Critical reviews for the film on its release were mostly positive, with main praise for its story, characters, performances and overall style and sensibility, with A.O. Scott writing in The New York Times’ that in won him over as charming, and that Gene Hackman brought “quick precision and deep seriousness [that] nearly rescue[d] this movie from its own whimsy” while Roger Ebert awarded it three-and-a-half stars, praising how viewers can be ambivalent toward the story’s events, Lou Lumenick of The New York Post called it “the year’s best movie” and Mick LaSalle of the San Francisco Chronicle was enthusiastic and praised the film as “like no other, an epic, depressive comedy, with lots of ironic laughs and a humane and rather sad feeling at its core”.
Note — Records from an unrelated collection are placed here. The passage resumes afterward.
(* ===== verification/Mvcc.v ===== *)
(** * Version chains, visibility and vacuum ([internal/mvcc])

    version.go, chain.go, visibility.go, write_conflict.go, store.go and
    vacuum.go. A chain is the list of its versions, newest first; the
    interfaces [TxnStatusChecker] and [SnapshotView] of visibility.go are
    type classes, and the laws the visibility rules rely on are the class
    [StatusLaws], which the transaction manager discharges. *)

From Stdlib Require Import NArith Lia String.
From stdpp Require Import base tactics numbers list gmap strings.
From S2P Require Import Prelude Types Storage.

(** ** version.go *)

Record Version := mkVersion {
  ver_XMin : N;
  ver_XMax : N;  (* 0: live *)
  ver_Data : Values;
  ver_LSN : N;
}.

Definition set_XMax (v : Version) (x : N) : Version :=
  mkVersion (ver_XMin v) x (ver_Data v) (ver_LSN v).

(** ** chain.go *)

Record VersionChain := mkChain {
  ch_versions : list Version;
  ch_key : RowKey;
  ch_tombstoned : bool;
}.

Definition NewVersionChain (key : RowKey) : VersionChain := mkChain [] key false.

Definition with_versions (c : VersionChain) (vs : list Version) : VersionChain :=
  mkChain vs (ch_key c) (ch_tombstoned c).

Definition Prepend (c : VersionChain) (v : Version) : VersionChain :=
  with_versions c (v :: ch_versions c).

Definition Head (c : VersionChain) : option Version := head (ch_versions c).

(** The loop of [SetXMax]: the first live version created by [xmin]. *)
Fixpoint set_xmax_loop (xmin xmax : N) (vs : list Version) : list Version * bool :=
  match vs with
  | [] => ([], false)
  | v :: vs =>
      if (ver_XMin v =? xmin)%N && (ver_XMax v =? 0)%N then (set_XMax v xmax :: vs, true)
      else let (vs', b) := set_xmax_loop xmin xmax vs in (v :: vs', b)
  end.

Definition SetXMax (c : VersionChain) (xmin xmax : N) : VersionChain * bool :=
  let (vs, b) := set_xmax_loop xmin xmax (ch_versions c) in (with_versions c vs, b).

Definition ClearXMax (c : VersionChain) (txnID : N) : VersionChain :=
  with_versions c
    ((fun v => if (ver_XMax v =? txnID)%N then set_XMax v 0 else v) <$> ch_versions c).

Definition RemoveByXMin (c : VersionChain) (txnID : N) : VersionChain :=
  with_versions c (List.filter (fun v => negb (ver_XMin v =? txnID)%N) (ch_versions c)).

Definition Prune (c : VersionChain) (pred : Version -> bool) : VersionChain :=
  with_versions c (List.filter (fun v => negb (pred v)) (ch_versions c)).

Definition FindVisible (c : VersionChain) (isVisible : Version -> bool) : option Version :=
  List.find isVisible (ch_versions c).

(** [for v := head; ...; if IsVisible(v) { visible = v; break }] followed by
    [visible.XMax = id]: the superseded version and the changed list. *)
Fixpoint supersede (isVisible : Version -> bool) (id : N) (vs : list Version)
    : option (Version * list Version) :=
  match vs with
  | [] => None
  | v :: vs =>
      if isVisible v then Some (v, set_XMax v id :: vs)
      else match supersede isVisible id vs with
           | None => None
           | Some (w, vs') => Some (w, v :: vs')
           end
  end.

(** ** visibility.go *)

Class TxnStatusChecker (M : Type) := {
  IsCommitted : M -> N -> bool;
  IsAborted : M -> N -> bool;
  IsActive : M -> N -> bool;
  TxnStatus : M -> N -> bool * bool;
}.

Class SnapshotView (S : Type) := {
  ContainsID : S -> N -> bool;
  GetXmin : S -> N;
  GetXmax : S -> N;
}.

Section Visibility.
Context {M S : Type} `{TxnStatusChecker M} `{SnapshotView S}.

Definition IsVisible (v : Version) (txnID : N) (snap : S) (mgr : M) : bool :=
  let xmin := ver_XMin v in
  let xmax := ver_XMax v in
  let selfCreated := (xmin =? txnID)%N in
  let committedBeforeSnapshot := (xmin <? GetXmin snap)%N && negb (IsAborted mgr xmin) in
  let committedDuringWindow :=
    (GetXmin snap <=? xmin)%N && (xmin <? GetXmax snap)%N && IsCommitted mgr xmin
    && negb (ContainsID snap xmin) in
  let xminVisible := selfCreated || committedBeforeSnapshot || committedDuringWindow in
  if negb xminVisible then false
  else if (xmax =? 0)%N then true
  else if (xmax =? txnID)%N then false
  else if ContainsID snap xmax then true
  else if (GetXmax snap <=? xmax)%N then true
  else if IsAborted mgr xmax then true
  else false.

(** ** write_conflict.go

    [None]: no conflict; [Some w]: the conflicting transaction. *)
Fixpoint checkWriteConflictLocked (txnID : N) (vs : list Version) (snap : S) (mgr : M)
    : option N :=
  match vs with
  | [] => None
  | v :: vs =>
      if (ver_XMin v =? txnID)%N then checkWriteConflictLocked txnID vs snap mgr
      else
        let '(active, committed) := TxnStatus mgr (ver_XMin v) in
        if active then Some (ver_XMin v)
        else if ContainsID snap (ver_XMin v) && committed then Some (ver_XMin v)
        else checkWriteConflictLocked txnID vs snap mgr
  end.

Definition CheckWriteConflict (txnID : N) (c : VersionChain) (snap : S) (mgr : M) : option N :=
  checkWriteConflictLocked txnID (ch_versions c) snap mgr.
End Visibility.

(** ** store.go *)

Notation tableStore := (gmap string VersionChain).
Notation Store := (gmap string tableStore).

Definition NewStore : Store := ∅.

Definition getTable (s : Store) (table : string) : Store * tableStore :=
  match s !! table with
  | Some ts => (s, ts)
  | None => (<[table := ∅]> s, ∅)
  end.

Definition GetChain (s : Store) (table key : string) : option VersionChain :=
  match s !! table with
  | None => None
  | Some ts => ts !! key
  end.

Definition set_chain (s : Store) (table key : string) (c : VersionChain) : Store :=
  <[table := <[key := c]> (default ∅ (s !! table))]> s.

Definition GetOrCreateChain (s : Store) (table key : string) : Store * VersionChain :=
  let (s, ts) := getTable s table in
  match ts !! key with
  | Some c =>
      if negb (ch_tombstoned c) then (s, c)
      else let c' := NewVersionChain key in (set_chain s table key c', c')
  | None => let c' := NewVersionChain key in (set_chain s table key c', c')
  end.

Definition EvictChain (s : Store) (table key : string) : Store :=
  match s !! table with
  | Some ts => <[table := delete key ts]> s
  | None => s
  end.

Definition ForEachChain (f : VersionChain -> VersionChain) (s : Store) : Store :=
  (fun ts : tableStore => f <$> ts) <$> s.

(** In the order of the map; the code's order is unspecified. *)
Definition ForEachChainInTable (s : Store) (table : string) : list (string * VersionChain) :=
  map_to_list (default (∅ : tableStore) (s !! table)).

(** [AllVersions]: the chains under the key [table:key]. *)
Definition AllVersions (s : Store) : list (string * list Version) :=
  map_to_list s ≫= fun '(table, ts) =>
    (fun '(key, c) => (table +:+ ":" +:+ key, ch_versions c)) <$> map_to_list (ts : tableStore).

Definition seed_row (table : string) (seedTxnID : N) (s : Store) (row : Row) : Store :=
  let '(s, c) := GetOrCreateChain s table (row_Key row) in
  set_chain s table (row_Key row) (Prepend c (mkVersion seedTxnID 0 (row_Values row) 0)).

Definition SeedMVCCStore (s : Store) (table : string) (rows : list Row) (seedTxnID : N) : Store :=
  fold_left (seed_row table seedTxnID) rows s.

Definition Clear (s : Store) : Store := ∅.

Definition ReapEmpty (s : Store) : Store :=
  (fun ts : tableStore => filter (fun kc => ch_versions kc.2 <> []) ts) <$> s.

(** ** vacuum.go *)

Definition vacuum_pred {M} `{TxnStatusChecker M} (mgr : M) (horizon : N) (v : Version) : bool :=
  negb (ver_XMax v =? 0)%N && (ver_XMax v <=? horizon)%N && IsCommitted mgr (ver_XMax v).

Definition store_versions (s : Store) : nat :=
  sum_list_with (fun ts : tableStore =>
    sum_list_with (fun c => length (ch_versions c)) (map_to_list ts).*2) (map_to_list s).*2.

(** [pruneVersions] up to its call of [PruneHistory]: the store and the
    number of versions removed. *)
Definition pruneVersions {M} `{TxnStatusChecker M} (mgr : M) (horizon : N) (s : Store)
    : Store * nat :=
  let s' := ForEachChain (fun c => Prune c (vacuum_pred mgr horizon)) s in
  (ReapEmpty s', store_versions s - store_versions s').

Definition Vacuum_Stats (s : Store) : nat * nat :=
  (sum_list_with (fun ts : tableStore => size ts) (map_to_list s).*2, store_versions s).

(** ** What a snapshot sees

    [cm] is the set of transactions that have committed. A snapshot sees
    the transactions that had committed when it was taken; a transaction
    also sees itself. *)

Section VisibilitySpec.
Context {M S : Type} `{TxnStatusChecker M} `{SnapshotView S}.

Definition sees (cm : N -> Prop) (snap : S) (t x : N) : Prop :=
  x = t \/ ((x < GetXmax snap)%N /\ ContainsID snap x = false /\ cm x).

(** What visibility relies on: the manager's answers about transactions
    that were not active in the snapshot are the truth (the reader itself is
    never asked about). *)
Record snapshot_laws (cm : N -> Prop) (t : N) (snap : S) (mgr : M) : Prop := {
  sl_order : (GetXmin snap <= GetXmax snap)%N;
  sl_below : forall x, (x < GetXmin snap)%N -> ContainsID snap x = false;
  sl_aborted : forall x, x <> t -> (x < GetXmax snap)%N -> ContainsID snap x = false ->
    (IsAborted mgr x = true <-> ~ cm x);
  sl_committed : forall x, x <> t -> (GetXmin snap <= x < GetXmax snap)%N -> ContainsID snap x = false ->
    (IsCommitted mgr x = true <-> cm x);
}.

Lemma creator_visible cm snap mgr t x :
  snapshot_laws cm t snap mgr -> (forall y, cm y \/ ~ cm y) ->
  ((x =? t)%N || ((x <? GetXmin snap)%N && negb (IsAborted mgr x))
   || ((GetXmin snap <=? x)%N && (x <? GetXmax snap)%N && IsCommitted mgr x
       && negb (ContainsID snap x))) = true
  <-> sees cm snap t x.
Proof.
  intros [Ho Hb Ha Hc] Hdec. unfold sees.
  destruct (N.eqb_spec x t) as [->|Hne]; simpl; [tauto|].
  destruct (N.ltb_spec x (GetXmin snap)) as [Hlt|Hge]; simpl.
  - rewrite (proj2 (N.leb_gt _ _)) by lia. simpl. rewrite orb_false_r, negb_true_iff.
    specialize (Hb x Hlt). assert ((x < GetXmax snap)%N) as Hx by lia.
    specialize (Ha x Hne Hx Hb). destruct (IsAborted mgr x).
    + split; [done|]. intros [?|(_ & _ & Hcm)]; [done|]. by destruct (proj1 Ha eq_refl).
    + split; [|done]. intros _. right. split_and!; try done. destruct (Hdec x) as [?|Hn]; [done|].
      by apply Ha in Hn.
  - rewrite (proj2 (N.leb_le _ _)) by lia. simpl.
    destruct (N.ltb_spec x (GetXmax snap)) as [Hx|Hx]; simpl; [|split; [done|intros [?|?]; [done|lia]]].
    destruct (ContainsID snap x) eqn:Ec; simpl; [rewrite andb_false_r; split; [done|intros [?|(_ & ? & _)]; done]|].
    rewrite andb_true_r. rewrite (Hc x Hne (conj Hge Hx) Ec). tauto.
Qed.

Lemma IsVisible_spec cm snap mgr t v :
  snapshot_laws cm t snap mgr -> (forall y, cm y \/ ~ cm y) ->
  IsVisible v t snap mgr = true <->
    sees cm snap t (ver_XMin v) /\ (ver_XMax v = 0%N \/ ~ sees cm snap t (ver_XMax v)).
Proof.
  intros Hl Hdec. rewrite <-(creator_visible cm snap mgr t (ver_XMin v) Hl Hdec).
  unfold IsVisible. destruct (_ || _ || _); cbn [negb]; [|split; [done|by intros [? _]]].
  destruct Hl as [Ho Hb Ha Hc]. unfold sees. set (x := ver_XMax v).
  destruct (N.eqb_spec x 0) as [->|Hx0]; [tauto|].
  destruct (N.eqb_spec x t) as [->|Hne].
  { split; [done|]. intros [_ [?|Hn]]; [done|]. exfalso. apply Hn. by left. }
  destruct (ContainsID snap x) eqn:Ec.
  { split; [|done]. intros _. split; [done|]. right. intros [?|(_ & ? & _)]; done. }
  destruct (N.leb_spec (GetXmax snap) x) as [Hx|Hx].
  { split; [|done]. intros _. split; [done|]. right. intros [?|(? & _)]; [done|lia]. }
  specialize (Ha x Hne Hx Ec). destruct (IsAborted mgr x).
  - split; [|done]. intros _. split; [done|]. right. intros [?|(_ & _ & Hcm)]; [done|].
    by apply Ha.
  - split; [done|]. intros [_ [?|Hn]]; [done|]. exfalso. apply Hn. right. split_and!; try done.
    destruct (Hdec x) as [?|Hnc]; [done|]. by apply Ha in Hnc.
Qed.

Lemma checkWriteConflict_None t vs (snap : S) (mgr : M) :
  checkWriteConflictLocked t vs snap mgr = None <->
  forall v, v ∈ vs -> ver_XMin v = t
    \/ ((TxnStatus mgr (ver_XMin v)).1 = false
        /\ (ContainsID snap (ver_XMin v) && (TxnStatus mgr (ver_XMin v)).2) = false).
Proof.
  induction vs as [|v vs IH]; simpl; [split; [set_solver|done]|].
  destruct (N.eqb_spec (ver_XMin v) t) as [Ht|Ht].
  { rewrite IH. set_solver. }
  destruct (TxnStatus mgr (ver_XMin v)) as [a c] eqn:Es.
  destruct a.
  { split; [done|]. intros Hv. destruct (Hv v) as [?|[? _]]; [set_solver|done|by rewrite Es in *]. }
  destruct (ContainsID snap (ver_XMin v) && c) eqn:Ec.
  { split; [done|]. intros Hv. destruct (Hv v) as [?|[_ Hc]]; [set_solver|done|].
    rewrite Es in Hc. simpl in Hc. congruence. }
  rewrite IH. split.
  - intros Hv w [->|Hw]%elem_of_cons; [|by apply Hv]. right. rewrite Es. done.
  - intros Hv w Hw. apply Hv. by right.
Qed.
End VisibilitySpec.

(** ** Undo of a transaction's changes to a chain *)

Definition undo_versions (t : N) (vs : list Version) : list Version :=
  (fun v => if (ver_XMax v =? t)%N then set_XMax v 0 else v)
  <$> List.filter (fun v => negb (ver_XMin v =? t)%N) vs.

Lemma undo_chain_versions c t :
  ch_versions (ClearXMax (RemoveByXMin c t) t) = undo_versions t (ch_versions c).
Proof. done. Qed.

(** A chain the transaction has not touched. *)
Definition untouched (t : N) (vs : list Version) : Prop :=
  Forall (fun v => ver_XMin v <> t /\ ver_XMax v <> t) vs.

Lemma undo_untouched t vs : untouched t vs -> undo_versions t vs = vs.
Proof.
  unfold undo_versions. induction 1 as [|v vs [H1 H2] Hv IH]; simpl; [done|].
  rewrite (proj2 (N.eqb_neq _ _) H1). simpl. rewrite (proj2 (N.eqb_neq _ _) H2). f_equal. exact IH.
Qed.

Lemma undo_own_version t v vs : ver_XMin v = t -> undo_versions t (v :: vs) = undo_versions t vs.
Proof. intros <-. unfold undo_versions. simpl. by rewrite N.eqb_refl. Qed.

Lemma undo_supersede t p vs w vs' :
  supersede p t vs = Some (w, vs') -> ver_XMax w = 0%N \/ ver_XMax w = t ->
  undo_versions t vs' = undo_versions t vs.
Proof.
  revert w vs'. induction vs as [|v vs IH]; intros w vs' Hs Hw; simpl in Hs; [done|].
  destruct (p v).
  - simplify_eq. unfold undo_versions. simpl. destruct (N.eqb_spec (ver_XMin w) t); simpl; [done|].
    rewrite N.eqb_refl. f_equal. destruct w as [a b d l]. unfold set_XMax. simpl in *.
    destruct (N.eqb_spec b t); [done|]. by destruct Hw as [->|?].
  - destruct (supersede p t vs) as [[w0 vs0]|] eqn:E; [|done]. simplify_eq.
    unfold undo_versions in *. simpl. specialize (IH _ _ eq_refl Hw).
    destruct (N.eqb_spec (ver_XMin v) t); simpl; [done|]. f_equal. exact IH.
Qed.

Lemma supersede_find p t vs : 
  match supersede p t vs with
  | Some (w, _) => List.find p vs = Some w
  | None => List.find p vs = None
  end.
Proof.
  induction vs as [|v vs IH]; simpl; [done|]. destruct (p v); [done|].
  destruct (supersede p t vs) as [[w vs']|]; done.
Qed.

(** Taking out versions a reader does not see leaves what it reads. *)
Lemma find_filter_invisible (p pred : Version -> bool) vs :
  (forall v, v ∈ vs -> pred v = true -> p v = false) ->
  List.find p (List.filter (fun v => negb (pred v)) vs) = List.find p vs.
Proof.
  induction vs as [|v vs IH]; intros Hv; simpl; [done|].
  assert (IH' : List.find p (List.filter (fun v => negb (pred v)) vs) = List.find p vs)
    by (apply IH; intros x Hx; apply Hv; by right).
  destruct (pred v) eqn:Ep; simpl; [rewrite (Hv v); [done|by left|done]|].
  by destruct (p v).
Qed.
In 2008, The Royal Tenenbaums placed at #159 in Empire Magazine’s ranking of the greatest films ever made, it was voted one of the 100 greatest motion pictures since 2000 in a 2016 poll of international critics for the BBC and in 2015 IndieWire named Royal as Wes Anderson’s most memorable character, crediting Hackman for bringing the character beyond the director’s norm.
Today, it stands on Rotten Tomatoes at 80% and its critical consensus reads as follows: “The Royal Tenenbaums is a delightful adult comedy with many quirks and a sense of poignancy. Many critics especially praised Hackman’s performance”.